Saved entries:
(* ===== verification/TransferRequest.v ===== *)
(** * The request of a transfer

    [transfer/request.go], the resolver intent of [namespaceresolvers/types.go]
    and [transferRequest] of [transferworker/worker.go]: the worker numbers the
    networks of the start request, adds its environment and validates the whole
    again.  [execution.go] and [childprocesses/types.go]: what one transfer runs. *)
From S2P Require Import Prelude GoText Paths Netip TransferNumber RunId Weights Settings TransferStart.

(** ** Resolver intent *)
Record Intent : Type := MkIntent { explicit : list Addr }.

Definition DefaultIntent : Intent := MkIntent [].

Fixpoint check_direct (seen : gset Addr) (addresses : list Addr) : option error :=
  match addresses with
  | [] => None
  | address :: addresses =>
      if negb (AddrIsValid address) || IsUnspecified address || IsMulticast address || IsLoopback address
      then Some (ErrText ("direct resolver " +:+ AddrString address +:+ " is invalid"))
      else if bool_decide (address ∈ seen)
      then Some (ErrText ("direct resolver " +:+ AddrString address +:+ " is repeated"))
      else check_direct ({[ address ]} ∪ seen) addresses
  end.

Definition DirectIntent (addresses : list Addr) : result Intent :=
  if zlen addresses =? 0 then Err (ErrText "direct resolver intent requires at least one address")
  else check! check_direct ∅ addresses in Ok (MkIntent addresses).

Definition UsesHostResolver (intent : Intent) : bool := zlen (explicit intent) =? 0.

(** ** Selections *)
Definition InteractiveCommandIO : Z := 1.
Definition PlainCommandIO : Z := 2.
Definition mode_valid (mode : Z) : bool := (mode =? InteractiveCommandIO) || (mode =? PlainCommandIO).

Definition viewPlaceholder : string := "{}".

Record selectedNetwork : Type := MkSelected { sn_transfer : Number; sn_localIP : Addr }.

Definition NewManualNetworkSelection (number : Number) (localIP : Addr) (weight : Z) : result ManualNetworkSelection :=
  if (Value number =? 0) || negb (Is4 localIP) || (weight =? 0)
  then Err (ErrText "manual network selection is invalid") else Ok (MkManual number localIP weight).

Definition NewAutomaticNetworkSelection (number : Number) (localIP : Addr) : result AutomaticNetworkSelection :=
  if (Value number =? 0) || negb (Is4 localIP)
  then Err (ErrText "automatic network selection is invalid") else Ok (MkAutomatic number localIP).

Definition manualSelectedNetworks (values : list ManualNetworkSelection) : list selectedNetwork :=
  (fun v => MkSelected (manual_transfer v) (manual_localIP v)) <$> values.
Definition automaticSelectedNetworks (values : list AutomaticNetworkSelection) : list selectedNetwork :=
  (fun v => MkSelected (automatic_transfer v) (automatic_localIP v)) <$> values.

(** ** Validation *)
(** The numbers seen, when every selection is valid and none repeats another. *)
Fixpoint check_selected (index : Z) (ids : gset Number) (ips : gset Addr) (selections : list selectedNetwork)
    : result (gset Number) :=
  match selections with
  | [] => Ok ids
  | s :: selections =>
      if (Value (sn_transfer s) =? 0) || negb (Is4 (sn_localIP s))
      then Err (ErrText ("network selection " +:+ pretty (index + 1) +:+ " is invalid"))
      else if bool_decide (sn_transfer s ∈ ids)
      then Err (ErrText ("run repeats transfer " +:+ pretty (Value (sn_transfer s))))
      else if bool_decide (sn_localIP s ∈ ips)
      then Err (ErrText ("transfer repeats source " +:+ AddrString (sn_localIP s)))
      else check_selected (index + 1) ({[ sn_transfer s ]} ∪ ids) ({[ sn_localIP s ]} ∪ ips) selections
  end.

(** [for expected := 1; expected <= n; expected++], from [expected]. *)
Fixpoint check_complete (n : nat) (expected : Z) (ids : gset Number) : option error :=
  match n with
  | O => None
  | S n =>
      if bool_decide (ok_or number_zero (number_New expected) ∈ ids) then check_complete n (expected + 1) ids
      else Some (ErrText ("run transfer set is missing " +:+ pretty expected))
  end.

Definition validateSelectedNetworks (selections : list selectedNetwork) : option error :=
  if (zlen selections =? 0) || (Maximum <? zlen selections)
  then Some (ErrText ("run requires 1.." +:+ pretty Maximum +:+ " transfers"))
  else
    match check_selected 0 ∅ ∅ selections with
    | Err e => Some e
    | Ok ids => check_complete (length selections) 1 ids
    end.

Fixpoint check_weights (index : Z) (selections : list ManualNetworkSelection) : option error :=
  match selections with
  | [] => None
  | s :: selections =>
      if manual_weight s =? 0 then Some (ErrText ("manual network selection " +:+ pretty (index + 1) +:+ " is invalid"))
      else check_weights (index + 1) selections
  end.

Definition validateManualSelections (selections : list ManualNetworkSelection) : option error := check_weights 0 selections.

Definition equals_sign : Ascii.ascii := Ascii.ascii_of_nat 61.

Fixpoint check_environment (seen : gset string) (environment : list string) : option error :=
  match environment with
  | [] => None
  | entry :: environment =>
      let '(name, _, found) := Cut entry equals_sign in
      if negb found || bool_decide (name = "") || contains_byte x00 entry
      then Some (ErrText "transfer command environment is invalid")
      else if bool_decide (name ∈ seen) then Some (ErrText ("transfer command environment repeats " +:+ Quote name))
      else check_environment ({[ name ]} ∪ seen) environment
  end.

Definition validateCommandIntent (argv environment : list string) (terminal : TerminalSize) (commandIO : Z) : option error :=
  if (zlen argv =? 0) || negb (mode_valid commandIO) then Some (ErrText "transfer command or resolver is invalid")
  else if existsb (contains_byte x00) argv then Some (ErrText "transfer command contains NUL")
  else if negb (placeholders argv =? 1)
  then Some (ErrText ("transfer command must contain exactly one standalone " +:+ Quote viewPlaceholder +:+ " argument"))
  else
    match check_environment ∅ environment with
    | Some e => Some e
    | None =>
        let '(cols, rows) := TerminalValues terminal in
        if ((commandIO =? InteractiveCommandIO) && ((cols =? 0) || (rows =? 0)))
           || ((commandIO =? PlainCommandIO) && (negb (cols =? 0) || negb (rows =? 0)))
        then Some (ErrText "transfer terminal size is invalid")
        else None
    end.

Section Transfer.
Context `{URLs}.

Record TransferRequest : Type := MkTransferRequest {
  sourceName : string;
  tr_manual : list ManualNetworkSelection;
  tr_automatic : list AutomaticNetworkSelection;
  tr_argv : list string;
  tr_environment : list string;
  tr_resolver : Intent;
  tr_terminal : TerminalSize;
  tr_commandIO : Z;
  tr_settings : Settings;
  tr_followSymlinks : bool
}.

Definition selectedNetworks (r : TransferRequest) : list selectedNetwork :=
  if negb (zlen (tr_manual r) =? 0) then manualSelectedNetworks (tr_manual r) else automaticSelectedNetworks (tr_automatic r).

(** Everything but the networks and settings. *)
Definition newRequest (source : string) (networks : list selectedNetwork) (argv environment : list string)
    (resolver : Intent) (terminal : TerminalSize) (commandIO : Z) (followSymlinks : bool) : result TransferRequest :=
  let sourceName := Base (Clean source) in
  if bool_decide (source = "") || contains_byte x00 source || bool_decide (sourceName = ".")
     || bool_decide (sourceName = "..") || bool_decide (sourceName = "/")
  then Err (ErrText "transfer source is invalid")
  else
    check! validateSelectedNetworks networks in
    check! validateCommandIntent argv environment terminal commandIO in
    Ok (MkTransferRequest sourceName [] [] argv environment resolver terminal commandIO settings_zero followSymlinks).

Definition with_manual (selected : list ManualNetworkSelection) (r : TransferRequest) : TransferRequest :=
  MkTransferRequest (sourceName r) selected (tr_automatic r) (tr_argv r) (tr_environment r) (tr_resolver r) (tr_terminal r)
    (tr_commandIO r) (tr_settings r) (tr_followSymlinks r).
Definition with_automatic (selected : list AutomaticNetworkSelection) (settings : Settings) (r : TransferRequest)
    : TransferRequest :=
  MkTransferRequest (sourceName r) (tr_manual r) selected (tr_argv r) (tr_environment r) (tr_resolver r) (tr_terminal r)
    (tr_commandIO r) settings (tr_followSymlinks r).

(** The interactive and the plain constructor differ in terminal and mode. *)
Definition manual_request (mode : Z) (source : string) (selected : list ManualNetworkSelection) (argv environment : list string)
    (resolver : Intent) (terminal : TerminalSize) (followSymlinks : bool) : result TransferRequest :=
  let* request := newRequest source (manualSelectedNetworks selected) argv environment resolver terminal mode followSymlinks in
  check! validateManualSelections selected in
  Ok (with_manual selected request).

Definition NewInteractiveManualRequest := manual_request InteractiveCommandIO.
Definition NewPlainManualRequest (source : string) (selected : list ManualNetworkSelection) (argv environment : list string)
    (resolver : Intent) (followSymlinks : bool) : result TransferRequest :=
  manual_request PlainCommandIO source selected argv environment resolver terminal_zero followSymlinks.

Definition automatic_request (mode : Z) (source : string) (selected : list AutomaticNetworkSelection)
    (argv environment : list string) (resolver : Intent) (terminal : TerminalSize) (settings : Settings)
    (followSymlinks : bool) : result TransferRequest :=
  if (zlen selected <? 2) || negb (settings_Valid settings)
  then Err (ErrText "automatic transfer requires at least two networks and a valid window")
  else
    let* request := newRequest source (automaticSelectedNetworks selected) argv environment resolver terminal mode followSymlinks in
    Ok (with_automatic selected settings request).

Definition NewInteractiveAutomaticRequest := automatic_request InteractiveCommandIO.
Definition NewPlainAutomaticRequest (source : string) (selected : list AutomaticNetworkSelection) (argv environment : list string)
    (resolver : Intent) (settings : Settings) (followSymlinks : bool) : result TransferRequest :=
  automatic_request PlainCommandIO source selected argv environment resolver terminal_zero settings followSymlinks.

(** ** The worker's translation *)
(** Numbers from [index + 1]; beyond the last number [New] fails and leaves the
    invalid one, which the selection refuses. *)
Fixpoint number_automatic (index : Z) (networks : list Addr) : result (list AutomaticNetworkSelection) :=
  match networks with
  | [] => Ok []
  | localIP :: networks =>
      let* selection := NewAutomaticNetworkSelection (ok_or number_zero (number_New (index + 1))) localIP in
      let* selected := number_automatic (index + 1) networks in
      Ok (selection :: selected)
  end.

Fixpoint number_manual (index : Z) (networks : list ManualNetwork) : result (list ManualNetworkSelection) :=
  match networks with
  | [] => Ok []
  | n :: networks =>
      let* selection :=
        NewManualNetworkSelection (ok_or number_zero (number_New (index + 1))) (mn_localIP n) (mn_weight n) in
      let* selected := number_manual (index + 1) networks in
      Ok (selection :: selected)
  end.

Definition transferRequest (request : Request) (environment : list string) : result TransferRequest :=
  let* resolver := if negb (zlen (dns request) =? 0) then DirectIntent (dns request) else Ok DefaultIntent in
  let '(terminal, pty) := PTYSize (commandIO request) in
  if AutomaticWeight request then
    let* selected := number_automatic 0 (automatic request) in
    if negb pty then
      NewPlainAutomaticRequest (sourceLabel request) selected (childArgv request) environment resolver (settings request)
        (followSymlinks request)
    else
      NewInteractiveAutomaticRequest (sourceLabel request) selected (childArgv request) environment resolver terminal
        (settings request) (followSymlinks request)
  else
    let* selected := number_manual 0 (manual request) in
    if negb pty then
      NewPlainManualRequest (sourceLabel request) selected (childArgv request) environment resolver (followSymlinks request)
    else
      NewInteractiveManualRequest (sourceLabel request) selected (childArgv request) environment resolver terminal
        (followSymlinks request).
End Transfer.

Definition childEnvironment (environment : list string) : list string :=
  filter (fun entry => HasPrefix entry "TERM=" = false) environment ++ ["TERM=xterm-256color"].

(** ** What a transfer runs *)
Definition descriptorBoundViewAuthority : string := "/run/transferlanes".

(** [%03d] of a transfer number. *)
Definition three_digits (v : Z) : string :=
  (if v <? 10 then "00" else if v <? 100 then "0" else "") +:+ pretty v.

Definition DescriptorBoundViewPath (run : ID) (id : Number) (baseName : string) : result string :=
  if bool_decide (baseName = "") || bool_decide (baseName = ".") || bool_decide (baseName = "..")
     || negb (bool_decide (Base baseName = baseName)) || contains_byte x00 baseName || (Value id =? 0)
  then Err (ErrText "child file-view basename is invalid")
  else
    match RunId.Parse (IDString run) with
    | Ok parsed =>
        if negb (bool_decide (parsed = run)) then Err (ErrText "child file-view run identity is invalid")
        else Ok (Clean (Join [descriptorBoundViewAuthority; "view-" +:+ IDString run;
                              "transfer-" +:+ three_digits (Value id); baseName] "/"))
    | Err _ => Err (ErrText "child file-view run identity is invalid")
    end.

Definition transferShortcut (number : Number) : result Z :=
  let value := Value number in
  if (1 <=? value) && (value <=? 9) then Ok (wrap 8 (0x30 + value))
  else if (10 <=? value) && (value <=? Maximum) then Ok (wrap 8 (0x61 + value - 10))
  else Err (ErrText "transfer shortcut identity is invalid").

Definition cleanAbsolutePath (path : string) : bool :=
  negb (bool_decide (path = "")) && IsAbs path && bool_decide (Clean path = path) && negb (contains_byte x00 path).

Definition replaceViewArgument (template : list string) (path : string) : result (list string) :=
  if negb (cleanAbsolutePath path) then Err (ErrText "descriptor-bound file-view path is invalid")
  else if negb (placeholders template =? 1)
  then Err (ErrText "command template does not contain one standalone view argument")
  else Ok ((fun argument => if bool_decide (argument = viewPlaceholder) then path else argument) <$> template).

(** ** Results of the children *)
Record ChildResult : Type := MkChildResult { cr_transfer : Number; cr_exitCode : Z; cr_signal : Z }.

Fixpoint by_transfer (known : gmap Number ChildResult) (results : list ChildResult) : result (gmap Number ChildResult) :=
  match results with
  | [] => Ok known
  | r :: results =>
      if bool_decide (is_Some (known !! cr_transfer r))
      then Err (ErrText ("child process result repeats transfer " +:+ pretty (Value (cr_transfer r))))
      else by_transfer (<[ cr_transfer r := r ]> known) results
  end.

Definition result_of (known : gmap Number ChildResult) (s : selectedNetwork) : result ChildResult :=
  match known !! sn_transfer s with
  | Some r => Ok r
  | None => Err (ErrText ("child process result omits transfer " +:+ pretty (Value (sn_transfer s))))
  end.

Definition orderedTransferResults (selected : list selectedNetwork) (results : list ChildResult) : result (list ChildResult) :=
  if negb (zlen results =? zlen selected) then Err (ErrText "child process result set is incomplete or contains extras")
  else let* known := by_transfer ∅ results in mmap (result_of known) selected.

The problem: Using the records above, copy word for word the line with "Fixpoint check_weights (index", the line with "Record TransferRequest : Type", and every line between them.

Response to this exercise:
Fixpoint check_weights (index : Z) (selections : list ManualNetworkSelection) : option error :=
  match selections with
  | [] => None
  | s :: selections =>
      if manual_weight s =? 0 then Some (ErrText ("manual network selection " +:+ pretty (index + 1) +:+ " is invalid"))
      else check_weights (index + 1) selections
  end.

Definition validateManualSelections (selections : list ManualNetworkSelection) : option error := check_weights 0 selections.

Definition equals_sign : Ascii.ascii := Ascii.ascii_of_nat 61.

Fixpoint check_environment (seen : gset string) (environment : list string) : option error :=
  match environment with
  | [] => None
  | entry :: environment =>
      let '(name, _, found) := Cut entry equals_sign in
      if negb found || bool_decide (name = "") || contains_byte x00 entry
      then Some (ErrText "transfer command environment is invalid")
      else if bool_decide (name ∈ seen) then Some (ErrText ("transfer command environment repeats " +:+ Quote name))
      else check_environment ({[ name ]} ∪ seen) environment
  end.

Definition validateCommandIntent (argv environment : list string) (terminal : TerminalSize) (commandIO : Z) : option error :=
  if (zlen argv =? 0) || negb (mode_valid commandIO) then Some (ErrText "transfer command or resolver is invalid")
  else if existsb (contains_byte x00) argv then Some (ErrText "transfer command contains NUL")
  else if negb (placeholders argv =? 1)
  then Some (ErrText ("transfer command must contain exactly one standalone " +:+ Quote viewPlaceholder +:+ " argument"))
  else
    match check_environment ∅ environment with
    | Some e => Some e
    | None =>
        let '(cols, rows) := TerminalValues terminal in
        if ((commandIO =? InteractiveCommandIO) && ((cols =? 0) || (rows =? 0)))
           || ((commandIO =? PlainCommandIO) && (negb (cols =? 0) || negb (rows =? 0)))
        then Some (ErrText "transfer terminal size is invalid")
        else None
    end.

Section Transfer.
Context `{URLs}.

Record TransferRequest : Type := MkTransferRequest {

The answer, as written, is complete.